### EXERCISE AIM
From the line with "(** [re.sub(r'^(?:https?://)?(?:t\.me/)?', '', s)]: the" through the line with "(** The private", repeat the entries verbatim, both end lines included, and add nothing.
◆ ◆ ◆ ◆ ◆ ◆ ◆
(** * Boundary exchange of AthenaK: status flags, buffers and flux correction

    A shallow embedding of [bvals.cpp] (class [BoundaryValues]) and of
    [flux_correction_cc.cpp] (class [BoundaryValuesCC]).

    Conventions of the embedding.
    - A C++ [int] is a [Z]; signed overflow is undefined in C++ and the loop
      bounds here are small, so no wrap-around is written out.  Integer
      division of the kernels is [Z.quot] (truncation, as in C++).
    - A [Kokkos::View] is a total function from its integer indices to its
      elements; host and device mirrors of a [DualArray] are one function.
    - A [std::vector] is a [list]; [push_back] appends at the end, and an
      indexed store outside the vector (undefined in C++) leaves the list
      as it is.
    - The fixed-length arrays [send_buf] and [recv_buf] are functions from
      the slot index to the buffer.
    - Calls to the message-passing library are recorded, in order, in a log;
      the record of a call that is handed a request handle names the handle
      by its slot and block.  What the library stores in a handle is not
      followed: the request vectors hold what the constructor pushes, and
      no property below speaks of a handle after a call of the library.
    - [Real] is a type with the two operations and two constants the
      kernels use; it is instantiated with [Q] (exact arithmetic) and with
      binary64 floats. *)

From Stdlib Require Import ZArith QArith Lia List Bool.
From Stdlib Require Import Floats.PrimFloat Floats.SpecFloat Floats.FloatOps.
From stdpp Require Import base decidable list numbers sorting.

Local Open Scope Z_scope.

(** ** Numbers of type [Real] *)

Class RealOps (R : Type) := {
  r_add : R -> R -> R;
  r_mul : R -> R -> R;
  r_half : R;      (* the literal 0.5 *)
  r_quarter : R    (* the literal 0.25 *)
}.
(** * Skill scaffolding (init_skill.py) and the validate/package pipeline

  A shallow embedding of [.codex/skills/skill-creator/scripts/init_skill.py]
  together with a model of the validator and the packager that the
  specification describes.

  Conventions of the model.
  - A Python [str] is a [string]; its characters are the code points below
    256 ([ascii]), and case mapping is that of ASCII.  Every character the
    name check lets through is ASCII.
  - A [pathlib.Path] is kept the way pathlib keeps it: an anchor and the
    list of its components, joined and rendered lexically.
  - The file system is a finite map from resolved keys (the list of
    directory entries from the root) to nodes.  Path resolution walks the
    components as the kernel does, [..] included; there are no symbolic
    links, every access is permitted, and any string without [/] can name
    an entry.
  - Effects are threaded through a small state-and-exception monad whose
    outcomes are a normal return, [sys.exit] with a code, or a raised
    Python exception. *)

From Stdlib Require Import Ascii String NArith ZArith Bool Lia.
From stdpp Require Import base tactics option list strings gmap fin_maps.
◆ ◆ ◆ ◆ ◆ ◆ ◆
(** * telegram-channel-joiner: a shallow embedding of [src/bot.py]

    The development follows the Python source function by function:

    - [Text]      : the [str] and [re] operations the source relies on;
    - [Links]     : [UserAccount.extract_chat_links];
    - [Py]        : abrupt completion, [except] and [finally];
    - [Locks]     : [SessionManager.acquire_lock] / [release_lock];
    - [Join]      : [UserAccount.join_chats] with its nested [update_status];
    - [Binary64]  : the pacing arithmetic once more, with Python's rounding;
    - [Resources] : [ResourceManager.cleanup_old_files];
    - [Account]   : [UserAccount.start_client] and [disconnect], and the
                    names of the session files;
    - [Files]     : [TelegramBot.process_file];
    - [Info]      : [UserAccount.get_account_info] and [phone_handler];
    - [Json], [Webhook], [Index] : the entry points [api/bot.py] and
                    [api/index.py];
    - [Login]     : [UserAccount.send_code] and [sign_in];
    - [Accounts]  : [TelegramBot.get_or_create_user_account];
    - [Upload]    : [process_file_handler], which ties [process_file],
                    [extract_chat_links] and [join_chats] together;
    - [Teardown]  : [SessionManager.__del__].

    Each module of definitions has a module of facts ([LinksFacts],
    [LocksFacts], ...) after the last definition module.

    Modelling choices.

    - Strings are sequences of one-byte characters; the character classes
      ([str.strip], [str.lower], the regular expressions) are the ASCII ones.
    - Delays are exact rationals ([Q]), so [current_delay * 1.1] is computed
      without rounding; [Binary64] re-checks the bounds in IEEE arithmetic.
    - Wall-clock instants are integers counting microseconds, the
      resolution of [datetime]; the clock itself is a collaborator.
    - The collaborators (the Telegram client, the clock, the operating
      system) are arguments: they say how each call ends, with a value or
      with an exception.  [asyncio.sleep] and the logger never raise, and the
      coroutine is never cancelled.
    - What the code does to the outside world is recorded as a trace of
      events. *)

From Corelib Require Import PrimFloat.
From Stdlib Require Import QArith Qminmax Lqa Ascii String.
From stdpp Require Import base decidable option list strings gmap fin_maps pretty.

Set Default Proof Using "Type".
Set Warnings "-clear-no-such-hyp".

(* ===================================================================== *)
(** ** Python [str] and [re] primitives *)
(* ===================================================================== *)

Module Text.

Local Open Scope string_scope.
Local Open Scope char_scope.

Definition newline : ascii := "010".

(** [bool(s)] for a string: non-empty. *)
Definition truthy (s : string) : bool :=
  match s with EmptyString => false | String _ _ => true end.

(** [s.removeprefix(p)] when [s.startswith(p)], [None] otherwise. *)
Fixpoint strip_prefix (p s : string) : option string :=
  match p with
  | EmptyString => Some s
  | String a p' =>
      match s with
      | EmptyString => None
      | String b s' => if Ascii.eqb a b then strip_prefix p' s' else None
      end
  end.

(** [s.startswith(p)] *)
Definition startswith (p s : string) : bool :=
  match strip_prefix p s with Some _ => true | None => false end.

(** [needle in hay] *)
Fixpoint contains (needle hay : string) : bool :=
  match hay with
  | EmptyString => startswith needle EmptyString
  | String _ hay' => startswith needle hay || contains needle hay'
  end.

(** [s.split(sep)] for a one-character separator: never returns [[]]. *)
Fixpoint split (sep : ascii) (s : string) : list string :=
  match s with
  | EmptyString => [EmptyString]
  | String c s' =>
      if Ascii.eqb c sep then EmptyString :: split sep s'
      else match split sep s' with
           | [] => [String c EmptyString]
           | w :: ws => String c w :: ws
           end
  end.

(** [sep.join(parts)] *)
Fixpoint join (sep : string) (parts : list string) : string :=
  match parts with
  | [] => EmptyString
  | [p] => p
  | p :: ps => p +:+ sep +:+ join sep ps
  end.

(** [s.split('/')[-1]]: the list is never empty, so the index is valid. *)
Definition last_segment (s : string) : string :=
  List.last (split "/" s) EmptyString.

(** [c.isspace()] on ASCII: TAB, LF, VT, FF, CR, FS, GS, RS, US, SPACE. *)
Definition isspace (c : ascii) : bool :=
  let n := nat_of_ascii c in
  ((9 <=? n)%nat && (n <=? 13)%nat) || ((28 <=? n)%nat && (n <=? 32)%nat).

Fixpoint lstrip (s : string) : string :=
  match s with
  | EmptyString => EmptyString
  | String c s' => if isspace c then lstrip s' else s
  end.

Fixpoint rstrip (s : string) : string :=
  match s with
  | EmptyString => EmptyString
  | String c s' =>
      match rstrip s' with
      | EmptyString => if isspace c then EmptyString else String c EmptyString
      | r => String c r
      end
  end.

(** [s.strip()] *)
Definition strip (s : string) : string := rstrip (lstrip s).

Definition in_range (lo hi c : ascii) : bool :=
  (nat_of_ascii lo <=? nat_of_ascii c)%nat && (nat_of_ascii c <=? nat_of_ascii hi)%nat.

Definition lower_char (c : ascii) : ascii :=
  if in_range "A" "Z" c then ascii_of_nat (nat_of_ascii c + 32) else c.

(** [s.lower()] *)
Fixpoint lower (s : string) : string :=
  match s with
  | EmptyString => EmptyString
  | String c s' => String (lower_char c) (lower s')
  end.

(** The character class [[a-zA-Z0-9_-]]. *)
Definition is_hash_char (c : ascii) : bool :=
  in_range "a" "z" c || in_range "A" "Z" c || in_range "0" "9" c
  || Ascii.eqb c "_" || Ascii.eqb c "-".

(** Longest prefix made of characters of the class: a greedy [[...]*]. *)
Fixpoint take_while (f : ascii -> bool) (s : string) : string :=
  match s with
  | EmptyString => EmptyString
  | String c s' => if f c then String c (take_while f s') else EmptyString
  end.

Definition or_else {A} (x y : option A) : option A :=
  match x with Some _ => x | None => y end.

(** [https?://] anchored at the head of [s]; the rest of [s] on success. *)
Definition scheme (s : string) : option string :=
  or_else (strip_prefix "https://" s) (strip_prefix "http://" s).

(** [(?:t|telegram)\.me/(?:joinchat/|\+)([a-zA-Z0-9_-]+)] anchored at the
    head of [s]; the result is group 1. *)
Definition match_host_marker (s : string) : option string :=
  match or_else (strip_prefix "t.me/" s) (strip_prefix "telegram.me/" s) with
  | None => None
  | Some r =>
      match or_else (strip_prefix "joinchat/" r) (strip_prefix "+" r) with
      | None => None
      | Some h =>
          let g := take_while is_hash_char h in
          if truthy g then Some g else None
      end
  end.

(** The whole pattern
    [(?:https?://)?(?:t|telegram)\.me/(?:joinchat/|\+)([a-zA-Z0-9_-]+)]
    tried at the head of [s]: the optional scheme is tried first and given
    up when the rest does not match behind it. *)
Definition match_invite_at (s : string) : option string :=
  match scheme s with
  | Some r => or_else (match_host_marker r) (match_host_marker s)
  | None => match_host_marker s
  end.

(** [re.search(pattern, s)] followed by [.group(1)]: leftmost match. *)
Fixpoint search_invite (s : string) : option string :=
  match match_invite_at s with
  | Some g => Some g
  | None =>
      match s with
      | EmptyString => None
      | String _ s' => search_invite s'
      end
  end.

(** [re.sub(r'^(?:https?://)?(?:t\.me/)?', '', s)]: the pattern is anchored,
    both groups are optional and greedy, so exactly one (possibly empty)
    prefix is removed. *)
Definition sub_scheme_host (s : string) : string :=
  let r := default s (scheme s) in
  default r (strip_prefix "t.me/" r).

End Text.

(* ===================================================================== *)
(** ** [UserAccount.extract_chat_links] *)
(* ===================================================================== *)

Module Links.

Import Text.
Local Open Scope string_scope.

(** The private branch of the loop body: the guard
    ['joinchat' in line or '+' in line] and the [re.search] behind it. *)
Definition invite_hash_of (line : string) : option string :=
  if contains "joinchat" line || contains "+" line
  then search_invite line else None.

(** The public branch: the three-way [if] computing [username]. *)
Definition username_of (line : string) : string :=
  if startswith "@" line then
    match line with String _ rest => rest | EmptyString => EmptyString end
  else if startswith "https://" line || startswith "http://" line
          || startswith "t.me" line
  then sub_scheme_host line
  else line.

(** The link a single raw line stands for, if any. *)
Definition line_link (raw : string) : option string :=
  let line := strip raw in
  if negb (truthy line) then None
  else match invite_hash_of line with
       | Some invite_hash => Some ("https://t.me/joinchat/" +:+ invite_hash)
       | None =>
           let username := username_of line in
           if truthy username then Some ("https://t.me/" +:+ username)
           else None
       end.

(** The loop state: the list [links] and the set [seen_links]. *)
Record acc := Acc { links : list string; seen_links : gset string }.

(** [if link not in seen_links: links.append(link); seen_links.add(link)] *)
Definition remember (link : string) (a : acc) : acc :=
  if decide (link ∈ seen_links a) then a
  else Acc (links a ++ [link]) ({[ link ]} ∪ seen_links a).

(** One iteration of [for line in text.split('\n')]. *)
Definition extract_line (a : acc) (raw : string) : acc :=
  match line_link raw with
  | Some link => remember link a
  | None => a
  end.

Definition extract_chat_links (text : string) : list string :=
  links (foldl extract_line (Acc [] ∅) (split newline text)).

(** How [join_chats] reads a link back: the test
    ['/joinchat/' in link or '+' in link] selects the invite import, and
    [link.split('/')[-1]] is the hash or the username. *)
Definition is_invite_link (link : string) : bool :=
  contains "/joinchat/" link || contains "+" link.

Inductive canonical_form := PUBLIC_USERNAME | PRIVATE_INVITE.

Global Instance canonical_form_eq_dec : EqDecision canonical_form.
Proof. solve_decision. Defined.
◆ ◆ ◆ ◆ ◆ ◆ ◆
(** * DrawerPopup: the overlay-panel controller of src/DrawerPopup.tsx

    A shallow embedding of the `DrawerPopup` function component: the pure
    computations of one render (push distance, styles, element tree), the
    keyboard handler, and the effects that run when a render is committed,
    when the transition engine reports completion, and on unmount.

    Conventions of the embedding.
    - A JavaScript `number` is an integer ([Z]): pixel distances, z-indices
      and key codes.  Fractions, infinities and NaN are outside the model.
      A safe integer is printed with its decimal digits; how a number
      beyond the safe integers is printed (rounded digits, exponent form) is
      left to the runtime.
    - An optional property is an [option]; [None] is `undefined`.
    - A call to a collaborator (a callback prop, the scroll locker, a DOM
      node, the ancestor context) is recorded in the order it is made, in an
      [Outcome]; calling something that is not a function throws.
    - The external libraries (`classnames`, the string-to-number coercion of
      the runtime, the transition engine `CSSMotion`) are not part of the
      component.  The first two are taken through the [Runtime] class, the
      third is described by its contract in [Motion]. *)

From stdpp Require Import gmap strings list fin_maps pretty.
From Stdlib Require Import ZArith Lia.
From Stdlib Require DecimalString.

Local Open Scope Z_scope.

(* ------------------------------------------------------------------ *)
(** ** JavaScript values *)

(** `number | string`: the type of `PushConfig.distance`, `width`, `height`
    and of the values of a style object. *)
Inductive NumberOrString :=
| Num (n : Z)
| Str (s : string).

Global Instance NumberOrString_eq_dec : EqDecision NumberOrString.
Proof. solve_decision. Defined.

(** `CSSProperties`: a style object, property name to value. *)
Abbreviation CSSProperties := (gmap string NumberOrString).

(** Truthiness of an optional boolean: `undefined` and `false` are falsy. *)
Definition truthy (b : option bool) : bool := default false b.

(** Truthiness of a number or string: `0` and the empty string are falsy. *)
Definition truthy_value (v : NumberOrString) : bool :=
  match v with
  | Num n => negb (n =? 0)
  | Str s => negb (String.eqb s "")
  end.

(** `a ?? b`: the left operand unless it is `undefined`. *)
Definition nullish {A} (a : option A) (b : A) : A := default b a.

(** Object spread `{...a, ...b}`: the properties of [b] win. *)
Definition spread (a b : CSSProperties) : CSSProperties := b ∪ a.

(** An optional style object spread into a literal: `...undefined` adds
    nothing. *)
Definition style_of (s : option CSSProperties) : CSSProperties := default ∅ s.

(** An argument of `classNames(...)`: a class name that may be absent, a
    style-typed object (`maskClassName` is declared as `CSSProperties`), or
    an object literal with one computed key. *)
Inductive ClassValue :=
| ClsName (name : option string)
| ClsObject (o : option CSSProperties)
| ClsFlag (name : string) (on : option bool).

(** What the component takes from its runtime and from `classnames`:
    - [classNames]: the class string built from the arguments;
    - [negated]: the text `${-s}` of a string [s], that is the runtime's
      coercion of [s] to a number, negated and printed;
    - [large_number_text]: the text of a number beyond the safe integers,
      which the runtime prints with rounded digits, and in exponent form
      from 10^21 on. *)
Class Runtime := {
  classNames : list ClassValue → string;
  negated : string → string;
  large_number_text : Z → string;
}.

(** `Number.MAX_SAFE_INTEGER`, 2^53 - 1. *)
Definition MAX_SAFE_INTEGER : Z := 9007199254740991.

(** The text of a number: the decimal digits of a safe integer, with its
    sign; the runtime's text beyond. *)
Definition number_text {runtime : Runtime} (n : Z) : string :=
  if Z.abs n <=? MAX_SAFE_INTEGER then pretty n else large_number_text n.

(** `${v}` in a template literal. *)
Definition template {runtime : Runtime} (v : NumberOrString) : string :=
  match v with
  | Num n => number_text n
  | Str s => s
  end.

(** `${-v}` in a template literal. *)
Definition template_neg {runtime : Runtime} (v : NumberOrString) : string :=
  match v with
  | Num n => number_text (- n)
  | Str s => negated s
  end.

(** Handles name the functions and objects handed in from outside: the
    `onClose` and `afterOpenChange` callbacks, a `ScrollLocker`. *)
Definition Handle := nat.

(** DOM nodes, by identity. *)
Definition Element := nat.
◆ ◆ ◆ ◆ ◆ ◆ ◆
### REPLY TO THE TASK
(** [re.sub(r'^(?:https?://)?(?:t\.me/)?', '', s)]: the pattern is anchored,
    both groups are optional and greedy, so exactly one (possibly empty)
    prefix is removed. *)
Definition sub_scheme_host (s : string) : string :=
  let r := default s (scheme s) in
  default r (strip_prefix "t.me/" r).

End Text.

(* ===================================================================== *)
(** ** [UserAccount.extract_chat_links] *)
(* ===================================================================== *)

Module Links.

Import Text.
Local Open Scope string_scope.

(** The private branch of the loop body: the guard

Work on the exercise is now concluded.